Lemma cancel_step_after_the_modal_witness :
  ShowWarningMessage (confirmationWarning demoSite) (confirmationItems resetWorld true)
  ∈ trace (deploy resetWorld true TUndefined emptySt)
  ∧ telemetry (final (deploy resetWorld true TUndefined emptySt)) !! "cancelStep"
    = Some (cancelStepAfter
              (chosen resetWorld (confirmationWarning demoSite)
                 (confirmationItems resetWorld true))).
Proof.
  split; [exact resetWorld_asked|].
  exact (cancel_step_after_the_modal resetWorld true TUndefined emptySt _ _
           resetWorld_asked).
Defined.

Lemma deployWorld_asked :
  ShowWarningMessage (confirmationWarning demoSite) (confirmationItems deployWorld false)
  ∈ trace (deploy deployWorld true (TNode demoSite) emptySt).
Proof. apply (list_elem_of_lookup_2 _ 3). vm_compute. reflexivity. Defined.

Lemma modal_is_shown_once_witness :
  ShowWarningMessage (confirmationWarning demoSite) (confirmationItems deployWorld false)
  ∈ trace (deploy deployWorld true (TNode demoSite) emptySt)
  ∧ true = true
  ∧ ∃ node newNodes workspace siteConfig before after,
      resolved deployWorld (TNode demoSite) emptySt node newNodes workspace
      ∧ (∀ newApp, newApp ∈ newNodes → fullId newApp ≠ fullId node)
      ∧ getSiteConfig deployWorld node = inr siteConfig
      ∧ scmType siteConfig ≠ Some (ScmType_LocalGit (constants deployWorld))
      ∧ confirmationWarning demoSite = confirmationWarning node
      ∧ trace (deploy deployWorld true (TNode demoSite) emptySt)
        = before
          ++ Delay 500
          :: ShowWarningMessage (confirmationWarning demoSite)
               (confirmationItems deployWorld false)
          :: after
      ∧ Forall (fun e => is_confirmation e = false) before
      ∧ Forall (fun e => is_confirmation e = false) after.
Proof.
  split; [exact deployWorld_asked|].
  exact (modal_is_shown_once deployWorld true (TNode demoSite) emptySt _ _
           deployWorld_asked).
Defined.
——
_TASK DIRECTIONS_
All of the data must be written out again, exactly as it stands.

_YOUR SOLUTION_
Lemma cancel_step_after_the_modal_witness :
  ShowWarningMessage (confirmationWarning demoSite) (confirmationItems resetWorld true)
  ∈ trace (deploy resetWorld true TUndefined emptySt)
  ∧ telemetry (final (deploy resetWorld true TUndefined emptySt)) !! "cancelStep"
    = Some (cancelStepAfter
              (chosen resetWorld (confirmationWarning demoSite)
                 (confirmationItems resetWorld true))).
Proof.
  split; [exact resetWorld_asked|].
  exact (cancel_step_after_the_modal resetWorld true TUndefined emptySt _ _
           resetWorld_asked).
Defined.

Lemma deployWorld_asked :
  ShowWarningMessage (confirmationWarning demoSite) (confirmationItems deployWorld false)
  ∈ trace (deploy deployWorld true (TNode demoSite) emptySt).
Proof. apply (list_elem_of_lookup_2 _ 3). vm_compute. reflexivity. Defined.

Lemma modal_is_shown_once_witness :
  ShowWarningMessage (confirmationWarning demoSite) (confirmationItems deployWorld false)
  ∈ trace (deploy deployWorld true (TNode demoSite) emptySt)
  ∧ true = true
  ∧ ∃ node newNodes workspace siteConfig before after,
      resolved deployWorld (TNode demoSite) emptySt node newNodes workspace
      ∧ (∀ newApp, newApp ∈ newNodes → fullId newApp ≠ fullId node)
      ∧ getSiteConfig deployWorld node = inr siteConfig
      ∧ scmType siteConfig ≠ Some (ScmType_LocalGit (constants deployWorld))
      ∧ confirmationWarning demoSite = confirmationWarning node
      ∧ trace (deploy deployWorld true (TNode demoSite) emptySt)
        = before
          ++ Delay 500
          :: ShowWarningMessage (confirmationWarning demoSite)
               (confirmationItems deployWorld false)
          :: after
      ∧ Forall (fun e => is_confirmation e = false) before
      ∧ Forall (fun e => is_confirmation e = false) after.
Proof.
  split; [exact deployWorld_asked|].
  exact (modal_is_shown_once deployWorld true (TNode demoSite) emptySt _ _
           deployWorld_asked).
Defined.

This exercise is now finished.